James Bond didn’t have massaging seats in his 7-Series 20 years ago, and even he would be blown away by all the gadgets and gizmos that make the new 540i so special.

September 22, 2017

3 Min Read
Startup sequence greets BMW 540i driver
Startup sequence greets BMW 540i driver.Tom Murphy

This is the second in a series profiling each of the 2017 Wards 10 Best UX winners.

As James Bond, Pierce Brosnan in “Tomorrow Never Dies” drove a modified BMW 7-Series that could saw through cable, re-inflate its own tires, launch rockets and be driven flawlessly through a crowded parking deck at high speed with a remote controller by a bemused British spy relying on a camera and crouched in the backseat to avoid a hail of gunfire.

That was 20 years ago, and that was Hollywood.

Today, some of those technologies, and even some that were nothing more than a glint in a future engineer’s eye, can be had on ’17 BMW 540i sedans rolling out of the factory in Dingolfing, Germany, minus the movie studio’s rocket launchers and spinning cable cutters that rose from under the blue and white roundel on the hood.

Gesture control, camera-based collision-avoidance steering and radar-based stop-and-go cruise control allowing the car to accelerate, brake and motor along without the driver ever touching the pedals are merely a few of the seamlessly integrated technologies earning the 540i a spot on the 2017 Wards 10 Best User Experiences list.

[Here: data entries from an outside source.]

Definition session_check (row : SessionRow) : bool :=
  let plan := ssr_plan row in
  let control := ssr_control row in
  (0 <? spl_proposal_revision plan) && within 64 64 (spl_plan_digest plan)
  && forallb (Z.leb 0) [spl_approved_operation_count plan; spl_affected_file_count plan;
       spl_folder_count plan; spl_move_count plan; spl_rename_count plan; spl_unchanged_count plan;
       spl_conflict_count plan; spl_needs_review_count plan; spl_preflight_ok_count plan;
       sct_blocked (ssr_counts row); sct_skipped (ssr_counts row); sct_applied (ssr_counts row);
       sct_failed (ssr_counts row); sct_rolled_back (ssr_counts row);
       sct_rollback_blocked (ssr_counts row); sct_rollback_failed (ssr_counts row)]
  && (-1 <=? ssr_journal_sequence row)
  && (bool_decide (scl_approved_at control = None) || scl_user_confirmed control)
  && every (within 0 4096) (scl_current_operation control)
  && every (within 0 2048) (scl_error_message control).

(** The states of an execution that is not over. *)
Definition active_status (status : OrganizationExecutionStatus) : bool :=
  bool_decide (status ∈ [OesPrepared; OesAwaitingConfirmation; OesApproved; OesRunning; OesPaused;
    OesRecoveryRequired; OesRecoveryAvailable; OesRecoveryAmbiguous; OesRollingBack]).

Definition snapshot_check `{JsonText (list ProposalItemId)} (row : SnapshotRow) : bool :=
  (0 <? snr_proposal_revision row) && (0 <=? snr_operation_count row)
  && within 64 64 (snr_snapshot_digest row)
  && json_within 16777216 (snr_approved_operation_ids row)
  && (bool_decide (snr_approved_at row = None) || snr_user_confirmed row).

Making Ian Fleming proud, the 540i also comes with Remote-Control Parking (a $750 option), allowing owners to exit their car once they find a spot in a parking deck, then use the Display Key to park the car, even in a narrow space.

As impressive as the 540i is, we’ve seen some of this technology before on the BMW 7-Series, which earned a spot on the inaugural Wards 10 Best UX list a year ago.

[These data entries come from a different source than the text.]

Definition stored_execution_detail (x : ExecutionId) : Sql ExecutionDetail :=
  session ← execution_session_from_connection x;
  operations ← execution_operations_from_connection x;
  mret {| ed_session := session; ed_operations := operations |}.

(** ** Storing a prepared execution *)

Definition validate_prepared_execution (detail : ExecutionDetail) : res PersistenceError unit :=
  let session := ed_session detail in
  let approval := ses_approval session in
  let root := aep_destination_root approval in
  let differs {A} `{EqDecision A} (a b : A) := negb (bool_decide (a = b)) in
  reject_if (differs (ses_status session) OesAwaitingConfirmation
    || differs (ses_recovery_state session) ErsRecoveryNotRequired
    || differs (ses_consent session) ExecutionConsent_pending
    || differs (aep_material_version approval) EXECUTION_PLAN_MATERIAL_VERSION
    || differs (aep_execution_id approval) (ses_id session)
    || differs (aep_plan_id approval) (ses_plan_id session)
    || differs (aep_proposal_id approval) (ses_proposal_id session)
    || differs (aep_proposal_revision_id approval) (ses_proposal_revision_id session)
    || differs (aep_proposal_revision approval) (ses_proposal_revision session)
    || differs (aep_source_snapshot_version approval) (ses_source_scan_id session)
    || aep_user_confirmed approval
    || negb (len (ses_plan_digest_hex session) =? 64)
    || differs (aep_digest_hex approval) (ses_plan_digest_hex session)
    || bool_decide (espb_version (aep_safety_policy approval) = [])
    || (64 <? len (espb_version (aep_safety_policy approval)))
    || negb (len (espb_digest_hex (aep_safety_policy approval)) =? 64)
    || bool_decide (np_bytes (erb_canonical_path root) = [])
    || bool_decide (erb_display_path root = []) || (4096 <? len (erb_display_path root))
    || bool_decide (ed_operations detail = [])) invalid;;
  let ids := aep_approved_operation_ids approval in
  let approved : gset uuid := list_to_set ids in
  approved_count ← ok_or (u64_try_from (Z.of_nat (size approved))) PrNumericOverflow;
  reject_if (negb (Z.of_nat (size approved) =? zlen ids)
    || negb (approved_count =? aep_operation_count approval)
    || negb (aep_operation_count approval =? es_preflight_ok (ses_summary session))) invalid;;
  let planned : gset uuid := list_to_set (omap (fun operation =>
    if bool_decide (eo_status operation = EosPreflightOk)
      && negb (bool_decide (eo_kind operation = EokInternalStage))
    then eo_proposal_operation_id operation else None) (ed_operations detail)) in
  reject_if (negb (bool_decide (approved = planned))) invalid;;
  reject_if (existsb (fun '(index, operation) =>
      differs (eo_execution_id operation) (ses_id session)
      || negb (eo_sequence operation =? Z.of_nat index))
    (imap pair (ed_operations detail))) invalid.

(** [source.replace('\\', "/")] *)
Definition forward_slashes (text : str) : str :=
  (fun c => if (c =? 92)%N then 47%N else c) <$> text.

Definition approvable_operation (stored : ProposalOperationRow) : bool :=
  let kind := por_operation_kind stored in
  if bool_decide (kind ∈ [lit "move_proposal"; lit "rename_proposal"]) then true
  else if negb (bool_decide (kind = lit "keep_in_place")) then false
  else
    let destination := join [47%N] (por_proposed_destination stored ++ [por_proposed_name stored]) in
    let source := forward_slashes (por_source_relative_path stored) in
    negb (bool_decide (source = destination))
    && bool_decide (to_lowercase source = to_lowercase destination) && por_user_override stored.

Definition validate_approved_operation (session : ExecutionSession) (operation_id : ProposalItemId) :
    Sql unit :=
  stored ← query (fun db => find (fun row => bool_decide (por_id row = operation_id)
    && bool_decide (por_revision_id row = ses_proposal_revision_id session))
    (db_proposal_operations db));
  se_lift (reject_if (negb (from_option approvable_operation false stored)) invalid).

Definition validate_approved_proposal (detail : ExecutionDetail) : Sql unit :=
  let session := ed_session detail in
  found ← query_row (fun db =>
    proposal ← find (fun row => bool_decide (ppr_id row = ses_proposal_id session))
      (db_proposals db);
    Some (proposal, find (fun row => bool_decide (rvr_id row = ppr_current_revision_id proposal))
      (db_revisions db)));
  let '(proposal, current) := found in
  revision ← se_lift (ok_or current (PrSql invalid_column_type));
  se_lift (
    reject_if (negb (bool_decide (ppr_status proposal = lit "approved_for_future_apply"))
      || negb (bool_decide (ppr_current_revision_id proposal = ses_proposal_revision_id session)))
      invalid;;
    number ← sql_u32 (rvr_revision_number revision);
    reject_if (negb (number =? ses_proposal_revision session)) invalid);;
  fold_se (fun _ id => validate_approved_operation session id) tt
    (aep_approved_operation_ids (ses_approval session)).

Definition session_row (session : ExecutionSession) : res PersistenceError SessionRow :=
  let summary := ses_summary session in
  operation_count ← to_sql_u64 (aep_operation_count (ses_approval session));
  affected ← to_sql_u64 (es_affected_files summary);
  folders ← to_sql_u64 (es_folders_to_create summary);
  moves ← to_sql_u64 (es_files_to_move summary);
  renames ← to_sql_u64 (es_files_to_rename summary);
  unchanged ← to_sql_u64 (es_files_unchanged summary);
  conflicts ← to_sql_u64 (es_conflicts summary);
  needs_review ← to_sql_u64 (es_needs_review summary);
  preflight_ok ← to_sql_u64 (es_preflight_ok summary);
  blocked ← to_sql_u64 (es_blocked summary);
  skipped ← to_sql_u64 (es_skipped summary);
  applied ← to_sql_u64 (es_applied summary);
  failed ← to_sql_u64 (es_failed summary);
  rolled_back ← to_sql_u64 (es_rolled_back summary);
  rollback_blocked ← to_sql_u64 (es_rollback_blocked summary);
  rollback_failed ← to_sql_u64 (es_rollback_failed summary);
  Ok {| ssr_id := ses_id session;
        ssr_plan := {|
          spl_plan_id := ses_plan_id session; spl_proposal_id := ses_proposal_id session;
          spl_proposal_revision_id := ses_proposal_revision_id session;
          spl_proposal_revision := ses_proposal_revision session;
          spl_workspace_id := ses_workspace_id session; spl_root_id := ses_root_id session;
          spl_source_scan_id := ses_source_scan_id session;
          spl_plan_digest := ses_plan_digest_hex session;
          spl_approved_operation_count := operation_count; spl_affected_file_count := affected;
          spl_folder_count := folders; spl_move_count := moves; spl_rename_count := renames;
          spl_unchanged_count := unchanged; spl_conflict_count := conflicts;
          spl_needs_review_count := needs_review; spl_preflight_ok_count := preflight_ok;
          spl_confirmation_phrase_required := ses_confirmation_phrase_required session;
          spl_created_at := ses_created_at session |};
        ssr_status := ses_status session;
        ssr_recovery_state := ses_recovery_state session;
        ssr_counts := {|
          sct_blocked := blocked; sct_skipped := skipped; sct_applied := applied;
          sct_failed := failed; sct_rolled_back := rolled_back;
          sct_rollback_blocked := rollback_blocked; sct_rollback_failed := rollback_failed |};
        ssr_control := {|
          scl_user_confirmed := aep_user_confirmed (ses_approval session);
          scl_rollback_available := ses_rollback_available session;
          scl_pause_requested := false; scl_cancel_requested := false;
          scl_current_operation := ses_current_operation session;
          scl_approved_at := ses_approved_at session; scl_started_at := ses_started_at session;
          scl_completed_at := ses_completed_at session;
          scl_rolled_back_at := ses_rolled_back_at session;
          scl_error_message := ses_error session |};
        ssr_journal_sequence := -1;
        ssr_journal_chain_head := None |}.

Definition insert_execution_session (session : ExecutionSession) : Sql Z :=
  row ← se_lift (session_row session);
  insert_sql db_sessions with_sessions row.

(** [serde_json::to_string(..).map_err(|_| InvalidExecution)?] *)
Definition json_written {A} `{JsonText A} (value : A) : res PersistenceError unit :=
  ok_or (json_text value) invalid;; Ok tt.

Definition insert_approval_snapshot (approval : ApprovedExecutionPlan) (frozen_at : str) : Sql Z :=
  se_lift (json_written (aep_approved_operation_ids approval));;
  operation_count ← se_lift (to_sql_u64 (aep_operation_count approval));
  insert_sql db_snapshots with_snapshots {|
    snr_execution_id := aep_execution_id approval; snr_plan_id := aep_plan_id approval;
    snr_proposal_id := aep_proposal_id approval;
    snr_proposal_revision_id := aep_proposal_revision_id approval;
    snr_proposal_revision := aep_proposal_revision approval;
    snr_source_snapshot_version := aep_source_snapshot_version approval;
    snr_approved_operation_ids := aep_approved_operation_ids approval;
    snr_operation_count := operation_count; snr_user_confirmed := aep_user_confirmed approval;
    snr_frozen_at := frozen_at; snr_approved_at := aep_approval_timestamp approval;
    snr_snapshot_digest := aep_digest_hex approval |}.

The well-equipped all-wheel-drive 540i we evaluated this year is not cheap, stickering at $82,360, but that’s a bargain relative to the winning 7-Series, priced nearly $50,000 more.

And here’s where BMW is smart with the launch of the all-new 5-Series. The new smaller sedan actually improves upon or offers updated versions of technology that debuted on the 7 a year ago.

For instance, the 540i’s Active Lane Keeping and Traffic Jam Assistant now offers semi-automated steering for up to 50 seconds of hands-free driving, nearly twice as long as in last year’s 7-Series. And BMW engineers say the system is programmed to operate more smoothly.

WardsAuto judges find that claim to be spot-on, as the new 5-Series is a supremely confident ADAS driver, braking and accelerating gradually as if a relaxed human were behind the wheel.

If the vehicle ahead stops suddenly, the highly intelligent 540i with “Evasion Aid” can change lanes quickly, even if the driver isn’t paying attention, and uses sensors to check for unobstructed space around the vehicle before steering and braking safely to avoid a crash.


Also new for the 5-Series is the ability to set temperature thresholds for seat heating and cooling. If the cabin air temperature reaches a certain point, these functions can be set to come on automatically, without ever touching a button.

BMW Connected has been improved to integrate the user’s digital life (via smartphones, for instance) to improve day-to-day planning of drive routes for appointments, while Remote 3D View lets owners keep an eye on their parked 5-Series’ immediate vicinity with a glance at their smartphones.

There’s more, such as the navigation system that keeps learning a driver’s preferred routes, the multi-color head-up display, the tray for wirelessly charging properly equipped smartphones, the crystal-clear Bowers & Wilkins surround-sound audio system and the front-row seats that adjust 20 ways and can give eight different types of massages.

Bond didn’t have massaging seats in his 7-Series 20 years ago, and even he would be blown away by all the gadgets and gizmos that make the new 540i so special.